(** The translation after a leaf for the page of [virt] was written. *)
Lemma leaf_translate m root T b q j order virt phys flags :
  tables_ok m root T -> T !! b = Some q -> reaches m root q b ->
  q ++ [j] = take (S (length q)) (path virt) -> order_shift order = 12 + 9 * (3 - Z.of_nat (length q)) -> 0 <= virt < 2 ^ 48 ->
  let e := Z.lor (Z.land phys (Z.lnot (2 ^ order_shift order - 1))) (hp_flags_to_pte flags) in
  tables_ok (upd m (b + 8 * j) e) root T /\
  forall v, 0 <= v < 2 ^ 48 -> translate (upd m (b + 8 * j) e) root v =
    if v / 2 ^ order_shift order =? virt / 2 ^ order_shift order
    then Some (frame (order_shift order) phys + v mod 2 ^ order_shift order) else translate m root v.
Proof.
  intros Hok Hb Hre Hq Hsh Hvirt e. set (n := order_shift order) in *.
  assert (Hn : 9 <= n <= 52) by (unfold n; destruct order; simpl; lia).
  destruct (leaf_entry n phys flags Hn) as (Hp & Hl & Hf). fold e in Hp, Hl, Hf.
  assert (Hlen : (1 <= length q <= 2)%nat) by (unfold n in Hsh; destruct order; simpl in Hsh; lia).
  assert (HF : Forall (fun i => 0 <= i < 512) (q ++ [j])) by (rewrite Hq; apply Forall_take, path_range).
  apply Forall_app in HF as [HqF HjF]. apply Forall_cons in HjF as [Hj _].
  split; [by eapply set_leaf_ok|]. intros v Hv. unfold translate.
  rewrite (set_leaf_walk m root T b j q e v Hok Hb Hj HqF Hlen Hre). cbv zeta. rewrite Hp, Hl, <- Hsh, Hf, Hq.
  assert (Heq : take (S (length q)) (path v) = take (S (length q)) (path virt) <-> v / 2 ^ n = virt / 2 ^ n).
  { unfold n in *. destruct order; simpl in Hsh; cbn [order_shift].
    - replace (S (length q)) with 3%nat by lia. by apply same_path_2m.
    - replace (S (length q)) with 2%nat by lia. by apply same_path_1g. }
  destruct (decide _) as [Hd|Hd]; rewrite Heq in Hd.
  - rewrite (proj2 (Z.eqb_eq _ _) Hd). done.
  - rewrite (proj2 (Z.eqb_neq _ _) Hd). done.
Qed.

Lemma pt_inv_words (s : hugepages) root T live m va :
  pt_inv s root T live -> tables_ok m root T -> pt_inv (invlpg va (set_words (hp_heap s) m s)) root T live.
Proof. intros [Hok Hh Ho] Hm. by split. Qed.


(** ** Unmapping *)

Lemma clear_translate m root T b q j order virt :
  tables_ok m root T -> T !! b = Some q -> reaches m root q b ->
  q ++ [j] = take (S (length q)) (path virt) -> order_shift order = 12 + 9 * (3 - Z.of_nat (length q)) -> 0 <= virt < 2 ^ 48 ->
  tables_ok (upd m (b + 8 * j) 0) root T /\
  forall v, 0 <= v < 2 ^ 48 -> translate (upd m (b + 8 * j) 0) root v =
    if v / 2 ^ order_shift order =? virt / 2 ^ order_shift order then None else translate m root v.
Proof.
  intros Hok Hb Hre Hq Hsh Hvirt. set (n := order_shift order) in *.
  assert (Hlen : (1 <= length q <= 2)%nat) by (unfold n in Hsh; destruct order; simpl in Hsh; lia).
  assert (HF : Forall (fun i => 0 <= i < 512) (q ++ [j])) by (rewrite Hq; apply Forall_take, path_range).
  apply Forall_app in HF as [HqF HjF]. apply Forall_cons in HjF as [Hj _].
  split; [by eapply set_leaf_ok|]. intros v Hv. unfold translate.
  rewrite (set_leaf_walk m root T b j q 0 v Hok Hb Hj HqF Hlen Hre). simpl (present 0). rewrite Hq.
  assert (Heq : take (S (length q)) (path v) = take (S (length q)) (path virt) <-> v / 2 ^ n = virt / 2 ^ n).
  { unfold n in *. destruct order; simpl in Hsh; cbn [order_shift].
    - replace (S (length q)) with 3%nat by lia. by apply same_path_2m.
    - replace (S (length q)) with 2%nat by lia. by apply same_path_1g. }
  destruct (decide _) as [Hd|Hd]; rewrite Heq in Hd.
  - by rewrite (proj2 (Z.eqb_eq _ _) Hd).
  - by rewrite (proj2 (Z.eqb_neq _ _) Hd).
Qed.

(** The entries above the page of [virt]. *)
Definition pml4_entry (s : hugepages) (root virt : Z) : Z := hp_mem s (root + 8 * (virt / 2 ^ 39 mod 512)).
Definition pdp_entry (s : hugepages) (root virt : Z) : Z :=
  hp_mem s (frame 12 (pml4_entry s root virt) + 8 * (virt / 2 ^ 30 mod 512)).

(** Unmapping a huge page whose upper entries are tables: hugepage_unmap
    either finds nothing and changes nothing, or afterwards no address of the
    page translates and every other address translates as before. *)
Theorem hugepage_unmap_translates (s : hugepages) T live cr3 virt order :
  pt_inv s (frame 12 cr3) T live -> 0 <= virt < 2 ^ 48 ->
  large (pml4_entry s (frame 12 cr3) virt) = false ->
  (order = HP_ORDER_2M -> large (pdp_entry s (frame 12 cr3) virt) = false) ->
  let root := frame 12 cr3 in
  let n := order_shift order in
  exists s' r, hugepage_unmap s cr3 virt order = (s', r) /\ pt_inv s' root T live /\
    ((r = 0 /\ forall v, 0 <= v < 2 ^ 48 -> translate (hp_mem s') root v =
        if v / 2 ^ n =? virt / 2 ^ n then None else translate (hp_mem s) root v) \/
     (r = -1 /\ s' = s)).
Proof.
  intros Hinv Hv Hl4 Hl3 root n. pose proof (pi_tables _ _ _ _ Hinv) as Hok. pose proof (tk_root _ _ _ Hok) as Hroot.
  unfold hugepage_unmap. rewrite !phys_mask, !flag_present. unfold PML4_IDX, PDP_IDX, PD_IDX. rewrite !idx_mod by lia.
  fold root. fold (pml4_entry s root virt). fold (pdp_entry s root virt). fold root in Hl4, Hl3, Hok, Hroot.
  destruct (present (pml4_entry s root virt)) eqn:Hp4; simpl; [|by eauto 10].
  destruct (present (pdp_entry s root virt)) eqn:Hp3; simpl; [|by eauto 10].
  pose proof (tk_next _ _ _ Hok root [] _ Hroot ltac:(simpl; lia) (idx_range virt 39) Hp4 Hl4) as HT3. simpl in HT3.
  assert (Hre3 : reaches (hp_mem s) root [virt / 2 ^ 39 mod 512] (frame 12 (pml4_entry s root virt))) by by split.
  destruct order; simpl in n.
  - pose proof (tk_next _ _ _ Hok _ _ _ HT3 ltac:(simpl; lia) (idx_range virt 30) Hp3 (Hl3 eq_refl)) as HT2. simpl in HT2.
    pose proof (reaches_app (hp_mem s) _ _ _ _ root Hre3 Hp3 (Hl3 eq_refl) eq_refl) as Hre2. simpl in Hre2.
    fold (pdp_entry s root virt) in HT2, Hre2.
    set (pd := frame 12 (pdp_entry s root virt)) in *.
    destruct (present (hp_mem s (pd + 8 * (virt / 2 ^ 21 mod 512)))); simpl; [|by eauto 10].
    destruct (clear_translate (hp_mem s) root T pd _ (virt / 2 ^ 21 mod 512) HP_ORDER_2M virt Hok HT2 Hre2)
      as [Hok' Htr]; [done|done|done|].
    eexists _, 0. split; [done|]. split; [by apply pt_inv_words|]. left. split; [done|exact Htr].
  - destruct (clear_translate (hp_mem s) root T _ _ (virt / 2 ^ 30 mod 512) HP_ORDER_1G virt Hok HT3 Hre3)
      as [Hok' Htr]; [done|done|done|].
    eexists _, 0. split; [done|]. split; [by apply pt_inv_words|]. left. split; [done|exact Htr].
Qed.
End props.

--------------------------------------------------

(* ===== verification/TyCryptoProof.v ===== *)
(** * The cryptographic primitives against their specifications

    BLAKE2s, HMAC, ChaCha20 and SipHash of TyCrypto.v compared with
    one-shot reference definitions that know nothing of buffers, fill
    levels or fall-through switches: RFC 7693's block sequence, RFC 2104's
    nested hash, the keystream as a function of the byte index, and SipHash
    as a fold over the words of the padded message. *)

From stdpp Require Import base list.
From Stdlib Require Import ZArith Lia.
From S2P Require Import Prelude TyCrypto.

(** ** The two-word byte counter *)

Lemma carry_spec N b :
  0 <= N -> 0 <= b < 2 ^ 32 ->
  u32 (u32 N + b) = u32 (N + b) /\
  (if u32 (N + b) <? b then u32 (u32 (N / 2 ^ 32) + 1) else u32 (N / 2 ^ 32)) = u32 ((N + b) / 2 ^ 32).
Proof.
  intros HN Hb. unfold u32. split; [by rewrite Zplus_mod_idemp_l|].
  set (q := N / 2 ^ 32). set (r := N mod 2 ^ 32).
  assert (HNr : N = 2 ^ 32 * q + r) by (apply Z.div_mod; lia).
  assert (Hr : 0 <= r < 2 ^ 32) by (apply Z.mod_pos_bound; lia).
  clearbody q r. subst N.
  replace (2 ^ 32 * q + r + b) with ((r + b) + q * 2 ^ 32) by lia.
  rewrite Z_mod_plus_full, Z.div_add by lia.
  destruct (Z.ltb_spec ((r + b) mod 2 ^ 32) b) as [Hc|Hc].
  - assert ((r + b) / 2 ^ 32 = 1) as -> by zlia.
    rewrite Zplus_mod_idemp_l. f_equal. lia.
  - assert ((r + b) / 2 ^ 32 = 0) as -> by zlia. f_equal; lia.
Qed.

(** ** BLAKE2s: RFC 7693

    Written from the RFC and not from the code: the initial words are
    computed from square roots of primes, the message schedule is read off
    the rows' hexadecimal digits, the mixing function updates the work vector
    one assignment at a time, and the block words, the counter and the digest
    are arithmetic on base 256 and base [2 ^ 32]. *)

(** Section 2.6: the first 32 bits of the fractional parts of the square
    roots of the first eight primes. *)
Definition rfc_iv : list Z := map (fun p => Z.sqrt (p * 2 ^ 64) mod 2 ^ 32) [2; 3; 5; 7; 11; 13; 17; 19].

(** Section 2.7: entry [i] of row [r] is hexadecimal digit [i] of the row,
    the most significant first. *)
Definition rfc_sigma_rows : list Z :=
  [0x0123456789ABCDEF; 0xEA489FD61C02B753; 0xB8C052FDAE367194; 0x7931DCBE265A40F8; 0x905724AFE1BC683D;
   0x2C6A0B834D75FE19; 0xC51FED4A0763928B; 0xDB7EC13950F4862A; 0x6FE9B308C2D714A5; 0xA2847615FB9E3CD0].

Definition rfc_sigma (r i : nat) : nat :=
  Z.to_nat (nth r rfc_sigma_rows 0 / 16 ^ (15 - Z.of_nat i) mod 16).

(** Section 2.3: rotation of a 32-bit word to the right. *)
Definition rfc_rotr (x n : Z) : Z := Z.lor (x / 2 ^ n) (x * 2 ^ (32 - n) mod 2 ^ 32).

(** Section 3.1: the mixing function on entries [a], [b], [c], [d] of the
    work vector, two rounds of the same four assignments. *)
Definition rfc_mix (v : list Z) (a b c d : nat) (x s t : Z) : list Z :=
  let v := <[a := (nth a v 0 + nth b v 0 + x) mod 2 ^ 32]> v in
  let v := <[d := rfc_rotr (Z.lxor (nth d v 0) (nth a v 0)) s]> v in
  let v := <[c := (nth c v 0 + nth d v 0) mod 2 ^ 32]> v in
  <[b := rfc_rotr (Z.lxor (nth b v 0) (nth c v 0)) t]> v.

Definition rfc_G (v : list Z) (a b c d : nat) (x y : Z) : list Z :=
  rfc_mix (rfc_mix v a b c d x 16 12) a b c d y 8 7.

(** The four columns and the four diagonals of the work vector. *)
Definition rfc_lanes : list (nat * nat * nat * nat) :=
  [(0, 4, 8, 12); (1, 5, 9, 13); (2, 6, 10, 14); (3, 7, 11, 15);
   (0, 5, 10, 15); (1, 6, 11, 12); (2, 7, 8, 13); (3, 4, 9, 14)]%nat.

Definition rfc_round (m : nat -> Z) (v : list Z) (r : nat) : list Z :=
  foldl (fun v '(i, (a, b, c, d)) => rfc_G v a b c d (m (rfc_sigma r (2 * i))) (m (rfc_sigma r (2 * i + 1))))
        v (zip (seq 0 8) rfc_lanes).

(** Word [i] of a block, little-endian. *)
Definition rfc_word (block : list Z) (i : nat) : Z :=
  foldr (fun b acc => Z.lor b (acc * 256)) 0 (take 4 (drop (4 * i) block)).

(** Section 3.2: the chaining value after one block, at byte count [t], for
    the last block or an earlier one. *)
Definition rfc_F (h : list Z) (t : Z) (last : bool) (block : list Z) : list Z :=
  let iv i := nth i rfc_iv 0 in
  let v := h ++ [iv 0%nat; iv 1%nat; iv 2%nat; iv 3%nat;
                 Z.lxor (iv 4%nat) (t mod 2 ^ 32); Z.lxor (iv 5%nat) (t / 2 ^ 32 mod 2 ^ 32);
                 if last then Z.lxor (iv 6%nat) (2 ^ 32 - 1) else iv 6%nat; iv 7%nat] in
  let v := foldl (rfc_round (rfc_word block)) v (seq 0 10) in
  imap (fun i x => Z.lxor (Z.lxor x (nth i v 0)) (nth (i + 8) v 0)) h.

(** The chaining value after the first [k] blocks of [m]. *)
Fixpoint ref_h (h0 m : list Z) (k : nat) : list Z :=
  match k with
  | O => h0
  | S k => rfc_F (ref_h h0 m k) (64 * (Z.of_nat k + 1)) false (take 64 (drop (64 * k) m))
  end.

--------------------------------------------------

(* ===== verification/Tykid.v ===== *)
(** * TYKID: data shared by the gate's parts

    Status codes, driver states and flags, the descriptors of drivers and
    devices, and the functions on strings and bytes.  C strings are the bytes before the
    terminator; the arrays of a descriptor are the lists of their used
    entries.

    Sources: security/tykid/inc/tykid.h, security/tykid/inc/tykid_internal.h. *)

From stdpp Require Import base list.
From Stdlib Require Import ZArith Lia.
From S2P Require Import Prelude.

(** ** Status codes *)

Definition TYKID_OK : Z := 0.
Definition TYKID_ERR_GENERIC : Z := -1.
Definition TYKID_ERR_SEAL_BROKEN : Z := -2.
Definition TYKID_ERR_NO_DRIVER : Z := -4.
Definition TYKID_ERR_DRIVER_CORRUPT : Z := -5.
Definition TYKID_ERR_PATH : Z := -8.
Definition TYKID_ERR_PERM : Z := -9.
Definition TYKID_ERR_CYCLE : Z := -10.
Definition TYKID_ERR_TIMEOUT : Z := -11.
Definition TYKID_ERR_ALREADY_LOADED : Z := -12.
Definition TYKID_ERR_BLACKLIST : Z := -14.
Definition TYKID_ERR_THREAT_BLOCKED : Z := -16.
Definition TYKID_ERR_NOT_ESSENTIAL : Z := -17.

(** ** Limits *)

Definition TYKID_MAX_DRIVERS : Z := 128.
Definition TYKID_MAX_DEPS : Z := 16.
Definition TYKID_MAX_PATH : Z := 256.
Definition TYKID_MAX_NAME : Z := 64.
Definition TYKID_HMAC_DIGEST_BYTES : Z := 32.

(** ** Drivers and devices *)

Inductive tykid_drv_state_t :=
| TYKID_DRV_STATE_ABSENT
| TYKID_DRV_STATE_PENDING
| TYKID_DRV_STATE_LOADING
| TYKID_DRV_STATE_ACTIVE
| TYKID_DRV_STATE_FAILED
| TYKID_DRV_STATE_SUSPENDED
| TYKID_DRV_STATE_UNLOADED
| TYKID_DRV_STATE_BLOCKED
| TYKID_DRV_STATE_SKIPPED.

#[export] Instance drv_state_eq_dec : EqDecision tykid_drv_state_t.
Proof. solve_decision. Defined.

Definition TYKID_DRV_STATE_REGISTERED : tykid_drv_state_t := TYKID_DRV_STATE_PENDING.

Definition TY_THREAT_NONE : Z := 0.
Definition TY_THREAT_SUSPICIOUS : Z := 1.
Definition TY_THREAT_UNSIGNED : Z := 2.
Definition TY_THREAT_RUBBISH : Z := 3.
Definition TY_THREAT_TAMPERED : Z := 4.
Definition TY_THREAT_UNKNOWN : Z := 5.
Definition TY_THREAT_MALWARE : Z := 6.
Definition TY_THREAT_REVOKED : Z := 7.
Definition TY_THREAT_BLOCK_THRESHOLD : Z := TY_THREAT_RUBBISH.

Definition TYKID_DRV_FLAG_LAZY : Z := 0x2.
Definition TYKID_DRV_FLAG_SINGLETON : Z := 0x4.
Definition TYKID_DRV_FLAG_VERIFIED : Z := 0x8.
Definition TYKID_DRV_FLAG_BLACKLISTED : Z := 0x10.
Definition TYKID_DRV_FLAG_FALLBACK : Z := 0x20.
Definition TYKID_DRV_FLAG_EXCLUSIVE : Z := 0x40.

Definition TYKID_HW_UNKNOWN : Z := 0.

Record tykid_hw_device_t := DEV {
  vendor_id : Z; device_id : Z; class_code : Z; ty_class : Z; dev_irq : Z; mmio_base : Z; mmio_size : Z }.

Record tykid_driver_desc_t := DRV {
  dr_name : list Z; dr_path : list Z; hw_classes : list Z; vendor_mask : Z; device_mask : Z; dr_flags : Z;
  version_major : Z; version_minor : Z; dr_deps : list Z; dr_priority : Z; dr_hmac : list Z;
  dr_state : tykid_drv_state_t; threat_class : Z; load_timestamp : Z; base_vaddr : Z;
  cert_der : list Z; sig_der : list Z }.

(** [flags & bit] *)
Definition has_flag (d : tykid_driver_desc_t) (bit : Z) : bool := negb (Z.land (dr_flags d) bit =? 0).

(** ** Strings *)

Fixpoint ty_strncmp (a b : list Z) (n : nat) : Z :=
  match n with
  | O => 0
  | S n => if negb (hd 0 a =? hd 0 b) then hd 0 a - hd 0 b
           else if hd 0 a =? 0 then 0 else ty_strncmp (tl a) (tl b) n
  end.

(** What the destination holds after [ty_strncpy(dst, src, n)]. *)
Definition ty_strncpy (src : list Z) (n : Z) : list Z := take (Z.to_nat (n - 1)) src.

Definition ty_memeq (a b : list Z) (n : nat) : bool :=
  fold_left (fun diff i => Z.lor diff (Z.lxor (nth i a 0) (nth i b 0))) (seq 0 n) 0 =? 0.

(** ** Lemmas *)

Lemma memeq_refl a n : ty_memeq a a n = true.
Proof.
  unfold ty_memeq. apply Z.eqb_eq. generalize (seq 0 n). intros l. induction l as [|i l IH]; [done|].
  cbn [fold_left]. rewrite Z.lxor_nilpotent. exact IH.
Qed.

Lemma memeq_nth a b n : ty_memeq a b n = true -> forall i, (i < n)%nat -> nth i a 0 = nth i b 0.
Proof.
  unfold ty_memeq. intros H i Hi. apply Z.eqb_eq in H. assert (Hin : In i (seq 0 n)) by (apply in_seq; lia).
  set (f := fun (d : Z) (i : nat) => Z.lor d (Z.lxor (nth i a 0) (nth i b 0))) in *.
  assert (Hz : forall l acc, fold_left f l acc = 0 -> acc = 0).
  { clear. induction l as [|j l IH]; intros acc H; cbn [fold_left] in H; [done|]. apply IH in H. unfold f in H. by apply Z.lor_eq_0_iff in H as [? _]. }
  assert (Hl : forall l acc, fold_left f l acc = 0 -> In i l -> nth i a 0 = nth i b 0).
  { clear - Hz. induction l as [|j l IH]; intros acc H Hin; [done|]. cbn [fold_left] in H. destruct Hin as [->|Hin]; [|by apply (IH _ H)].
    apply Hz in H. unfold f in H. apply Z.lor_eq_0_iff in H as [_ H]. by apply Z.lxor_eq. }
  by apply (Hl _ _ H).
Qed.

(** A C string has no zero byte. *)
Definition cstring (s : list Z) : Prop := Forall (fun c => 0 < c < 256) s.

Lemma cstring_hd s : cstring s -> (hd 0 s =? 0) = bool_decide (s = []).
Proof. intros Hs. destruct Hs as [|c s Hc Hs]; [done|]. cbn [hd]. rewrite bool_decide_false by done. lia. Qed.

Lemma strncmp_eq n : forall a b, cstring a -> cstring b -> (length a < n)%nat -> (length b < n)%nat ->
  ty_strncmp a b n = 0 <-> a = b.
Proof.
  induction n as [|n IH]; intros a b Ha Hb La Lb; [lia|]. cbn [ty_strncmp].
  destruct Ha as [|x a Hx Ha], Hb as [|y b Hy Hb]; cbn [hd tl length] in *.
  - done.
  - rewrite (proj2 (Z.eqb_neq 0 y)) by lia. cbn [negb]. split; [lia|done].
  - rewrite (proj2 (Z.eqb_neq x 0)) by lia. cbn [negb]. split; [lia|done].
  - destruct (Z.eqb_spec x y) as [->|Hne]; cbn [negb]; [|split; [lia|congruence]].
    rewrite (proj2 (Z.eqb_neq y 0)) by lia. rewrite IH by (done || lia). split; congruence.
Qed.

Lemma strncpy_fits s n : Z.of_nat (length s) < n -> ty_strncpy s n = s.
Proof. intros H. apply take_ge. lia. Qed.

--------------------------------------------------

◆ **Problem**
Leave out every line above except those from the line with "v (zip (seq 0 8) rfc_lanes)." up to and including the line with "the last block or an earlier one. *)", and copy those exactly.

◆ **Result for this task**
        v (zip (seq 0 8) rfc_lanes).

(** Word [i] of a block, little-endian. *)
Definition rfc_word (block : list Z) (i : nat) : Z :=
  foldr (fun b acc => Z.lor b (acc * 256)) 0 (take 4 (drop (4 * i) block)).

(** Section 3.2: the chaining value after one block, at byte count [t], for
    the last block or an earlier one. *)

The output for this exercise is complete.